Il ministro ha poi posto l’attenzione su un altro aspetto: la giacenza di molti capolavori nei depositi. Come si potrebbe valorizzarli?

In genere le opere stanno nei depositi per qualche motivo, magari perché devono essere restaurate. Quello di valorizzare al meglio i depositi è un bellissimo incentivo, soprattutto a chi li conserva. Qui a Brescia Musei facciamo una continua rotazione di opere, perché oggi il criterio museale non è più quello dell'esposizione permanente. Quindi bisogna valorizzare i depositi creando rotazioni e nuclei tematici espositivi per creare mostre itineranti che possono anche andare all'estero e valorizzare l'immagine del nostro Paese. I nostri depositi sono aperti e di tanto in tanto invitiamo dei donatori che prendono parte a delle sorta di 'aste' sulle opere in restauro per prendersene cura.

Il tema del mecenatismo come alternativa ai fondi statali è interessante. Il futuro passa da lì?

Sì, la tendenza degli ultimi decenni è stata quella di una progressiva restrizione delle risorse destinate alla cultura, ma questo non è deprecabile del tutto in quanto in parallelo ha stimolato l'ingresso di nuovi operatori privati che fanno lavori di altissima qualità. E si è anche generata una nuova partecipazione di sponsor, aziende. Questo non solo è un dato di fatto, ma anche un esercizio auspicabile perché pone criteri di buon governo al patrimonio: i mecenati infatti si spendono là dove osservano che le cose vengono gestite bene. La sussidiarietà, anche in campo culturale, porta dei benefici.

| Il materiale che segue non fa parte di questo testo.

(* ===== verification/RunnerRecovery.v ===== *)
(** * Runner recovery

    Model of [crates/domain/src/runner/recovery.rs]: the commands that replace,
    abandon and promote runners with their terminal results, and the boundary
    a replacement leaves in the transcript, an entry of its own and the
    frontier that ends in it. *)

From S2P Require Import Prelude Configuration TurnLifecycle Frontier FrontierSpec SemanticEntry BatchProjection ModelExecution Tool RunnerNames RunnerCatalog RunnerEnrollment RunnerGrant RunnerLease RunnerPlacement.

Local Open Scope list_scope.

(** ** Commands *)

Inductive RunnerProvisioningFailureKind :=
| CredentialUnavailable | RepositoryNotAcquired | SandboxUnavailable | WorkspaceConflict.

Record RunnerReplacementProvisioning := mkProvisioning {
  provisioning_authorization : RunnerProvisioningAuthorizationId;
  provisioning_command : DurableCommandId;
  provisioning_enrollment : RunnerEnrollmentId;
  provisioning_registration_revision : RunnerGeneration;
  provisioning_session : SessionId;
  provisioning_placement_revision : RunnerGeneration;
  provisioning_runner : RunnerId;
  provisioning_repository : option WorkspaceRepositoryKey;
  provisioning_sandbox : RunnerSandboxProfile;
  provisioning_profile : option CredentialProfileName;
  provisioning_recovery : option WorkspaceRecovery;
}.

Record ReplaceLostRunner := mkReplaceLost {
  replace_command : DurableCommandId;
  replace_session : SessionId;
  replace_revision : option WorkspaceRevision;
}.

Record AbandonLostRunner := mkAbandonLost {
  abandon_command : DurableCommandId;
  abandon_session : SessionId;
}.

Record PromotePendingRunner := mkPromote {
  promote_command : DurableCommandId;
  promote_request : RunnerEnrollmentRequestId;
}.

(** [PartialEq] of the commands leaves their identity out. *)
Definition replace_lost_eq (self other : ReplaceLostRunner) : bool :=
  bool_decide (replace_session self = replace_session other)
  && bool_decide (replace_revision self = replace_revision other).
Definition abandon_lost_eq (self other : AbandonLostRunner) : bool :=
  bool_decide (abandon_session self = abandon_session other).
Definition promote_eq (self other : PromotePendingRunner) : bool :=
  bool_decide (promote_request self = promote_request other).

Inductive RunnerRecoveryRejection :=
| SessionNotFound | PlacementNotLost | ExistingControlRequired | TurnTerminalized
| PendingRunnerNotFound | RunnerUnavailable | ReplacementPending | PlacementUnavailable
| RevisionWithoutRepository | ProvisioningFailed.

Inductive ReplaceLostRunnerResult :=
| RunnerReplaced (runner : RunnerId) (placement_revision : RunnerGeneration)
| ReplaceRejected (rejection : RunnerRecoveryRejection).
Inductive AbandonLostRunnerResult :=
| RunnerAbandonedResult
| AbandonRejected (rejection : RunnerRecoveryRejection).
Inductive PromotePendingRunnerResult :=
| RunnerPromoted (runner : RunnerId)
| PromoteRejected (rejection : RunnerRecoveryRejection).

(** ** The placement boundary *)

Section boundary.
Context {Snap : Type} `{ContextSnapshots Snap, !SnapshotCandidates Snap}.
Context (token : ContentToken).

Record RunnerPlacementBoundary := mkBoundary {
  boundary_entry : SemanticTranscriptEntry;
  boundary_frontier : Snap;
}.

(** The prior frontier is another session's. *)
Definition foreign_frontier (session : SessionId) (prior : option Snap) : bool :=
  match prior with
  | Some prior => negb (bool_decide (owning_session (snapshot_frontier prior) = session))
  | None => false
  end.

Definition prepare_revision (session : SessionId) (prior_revision replacement_revision : RunnerGeneration)
    (entry : SemanticTranscriptEntryId) (frontier : ContextFrontierId) (prior : option Snap) :
    runner_result RunnerPlacementBoundary :=
  if negb (bool_decide (runner_generation_checked_next prior_revision = Some replacement_revision))
     || foreign_frontier session prior
  then Err RunnerFactsMismatch else
  let entry := from_validated_parts entry session (RunnerPlacementChanged replacement_revision) in
  let reference := reference entry in
  frontier ←
    match prior with
    | Some prior =>
        map_err (fun _ => RunnerStateInvalid) (snapshot_derive token prior frontier [reference])
    | None =>
        map_err (fun _ => RunnerStateInvalid) (snapshot_candidate token session frontier [reference])
    end;
  Ok (mkBoundary entry frontier).

Definition boundary_prepare (replacement : RunnerPlacementReplacement)
    (entry : SemanticTranscriptEntryId) (frontier : ContextFrontierId) (prior : option Snap) :
    runner_result RunnerPlacementBoundary :=
  let placement := replaced_placement replacement in
  let change := replaced_change replacement in
  if negb (bool_decide (placement_change_session change = placement_session placement))
     || negb (bool_decide (runner_generation_checked_next (placement_prior_revision change)
                           = Some (placement_revision placement)))
     || negb (bool_decide (placement_replacement_revision change = placement_revision placement))
     || foreign_frontier (placement_session placement) prior
  then Err RunnerFactsMismatch else
  prepare_revision (placement_session placement) (placement_prior_revision change)
    (placement_revision placement) entry frontier prior.
End boundary.

(** The boundary of a replaced runner follows any frontier of its session under
    fresh identities. *)
Lemma boundary_prepare_exact {Snap : Type} `{ContextSnapshotsLaws Snap, !SnapshotCandidates Snap}
    uuid_text token store placement request registration directory workspace prior_grant replacement entry
    frontier (prior : Snap) :
  replace_lost_runner uuid_text store placement request registration directory workspace prior_grant
    = Returned replacement ->
  snapshot_wf prior -> owning_session (snapshot_frontier prior) = placement_session placement ->
  (exists boundary, boundary_prepare token replacement entry frontier (Some prior) = Ok boundary) <->
  frontier <> frontier_snapshot (snapshot_frontier prior)
  /\ NoDup (snapshot_entries prior
       ++ [reference (from_validated_parts entry (placement_session placement)
             (RunnerPlacementChanged (placement_revision (replaced_placement replacement))))]).
Proof.
  intros Hreplace Hwf Howner. unfold replace_lost_runner in Hreplace.
  destruct (placement_state placement) as [| | |lost|]; try done.
  destruct (negb (registration_is_current _ _)); [done|]. destruct (_ && _) in Hreplace; [done|].
  apply exec_bind_Returned in Hreplace as (revision & Hnext%exec_ok_or_Returned & Hreplace).
  apply exec_bind_Returned in Hreplace as (after & _ & Hreplace).
  apply exec_bind_Returned in Hreplace as ([grant change] & _ & [= <-]).
  rewrite <- (snapshot_derive_total token) by done.
  unfold boundary_prepare, prepare_revision.
  cbn [replaced_placement replaced_change placement_change_session placement_session placement_prior_revision
    placement_revision placement_replacement_revision foreign_frontier].
  rewrite Hnext, Howner, !bool_decide_true by done. cbn [negb orb]. split.
  - intros [boundary (derived & Hderived & _)%bind_Ok]. apply map_err_Ok in Hderived. by eexists.
  - intros [derived Hderived]. eexists. apply bind_Ok. exists derived. split; [|done].
    by apply map_err_Ok.
Qed.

La politica cosa può fare?

Ci vorrebbe una maggior detraibilità delle spese per la cultura, così come la deducibilità delle spese culturali come se fossero sanitarie. Andare a vedere un museo o ad ascoltare un concerto fa bene alla persone, non vedo perché non si possa portare al 19% in meno il biglietto del museo. Sarebbe semplicissimo e allo stesso tempo un grande incentivo per noi del mondo culturale.

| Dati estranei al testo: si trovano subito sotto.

(* ===== verification/RunnerEnrollmentSpec.v ===== *)
(** * Registrations: what is admitted, and the fence that orders them

    What an enrollment admits, declaratively; every interleaving of the atomic
    steps of preparations and commits with revocation and promotion, whichever
    way the enrollment came to be; and the reconstitution of stored
    registrations. *)

From stdpp Require Import strings sets.
From S2P Require Import Prelude TurnLifecycle Tool SemanticEntry BatchProjection ModelExecution RunnerNames RunnerCatalog RunnerEnrollment.

Local Open Scope list_scope.

(** ** Names in order *)

Section names.
Context {K : Type} `{Countable K, TextKey K}.
Implicit Types (names : gset K).

Lemma elem_of_names_iter names x : x ∈ names_iter names <-> x ∈ names.
Proof. unfold names_iter. by rewrite merge_sort_Permutation, elem_of_elements. Qed.

Lemma NoDup_names_iter names : NoDup (names_iter names).
Proof. unfold names_iter. rewrite merge_sort_Permutation. apply NoDup_elements. Qed.

Lemma elem_of_named_iter {V} (m : gmap K V) k v : (k, v) ∈ named_iter m <-> m !! k = Some v.
Proof. unfold named_iter. by rewrite merge_sort_Permutation, elem_of_map_to_list. Qed.

Lemma find_None_forall {A} (f : A -> bool) l : find f l = None <-> Forall (fun x => f x = false) l.
Proof.
  induction l as [|x l IH]; simpl; [by split|]. rewrite Forall_cons, <- IH.
  destruct (f x); naive_solver.
Qed.

Lemma refuse_Ok {A} (e : A -> RunnerDomainError) o u : refuse e o = Ok u <-> o = None.
Proof. destruct o, u; simpl; naive_solver. Qed.

Lemma unit_bind_Ok {E A} (m : result E unit) (k : result E A) r :
  (m ≫= fun _ => k) = Ok r <-> m = Ok tt /\ k = Ok r.
Proof. destruct m as [[]|]; simpl; naive_solver. Qed.

Lemma head_omap_None {A B} (f : A -> option B) l :
  head (omap f l) = None <-> forall x, x ∈ l -> f x = None.
Proof.
  induction l as [|x l IH]; simpl; [set_solver|]. setoid_rewrite elem_of_cons.
  destruct (f x) eqn:Hx; simpl; [|naive_solver]. split; [done|]. intros Hl.
  rewrite (Hl x) in Hx by by left. done.
Qed.

Lemma first_outside_None (admitted : K -> bool) names :
  first_outside admitted names = None <-> forall x, x ∈ names -> admitted x = true.
Proof.
  unfold first_outside. rewrite find_None_forall, Forall_forall. setoid_rewrite elem_of_names_iter.
  by setoid_rewrite negb_false_iff.
Qed.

Cosa pensa degli ambientalisti che imbrattano le opere d’arte?

Per certi versi hanno vinto loro, perché il loro obiettivo è far parlare di sé.

Le modalità sono molto opinabili, però in un discorso di apertura dei musei al mondo trovo positivo che anche questi spazi siano parte attiva in un discorso sulla sostenibilità. Bisogna condannare gli atti violenti e lesivi delle opere, ma anche i musei devono rientrare nel processo di cambiamento sul clima. Anche questa è partecipazione.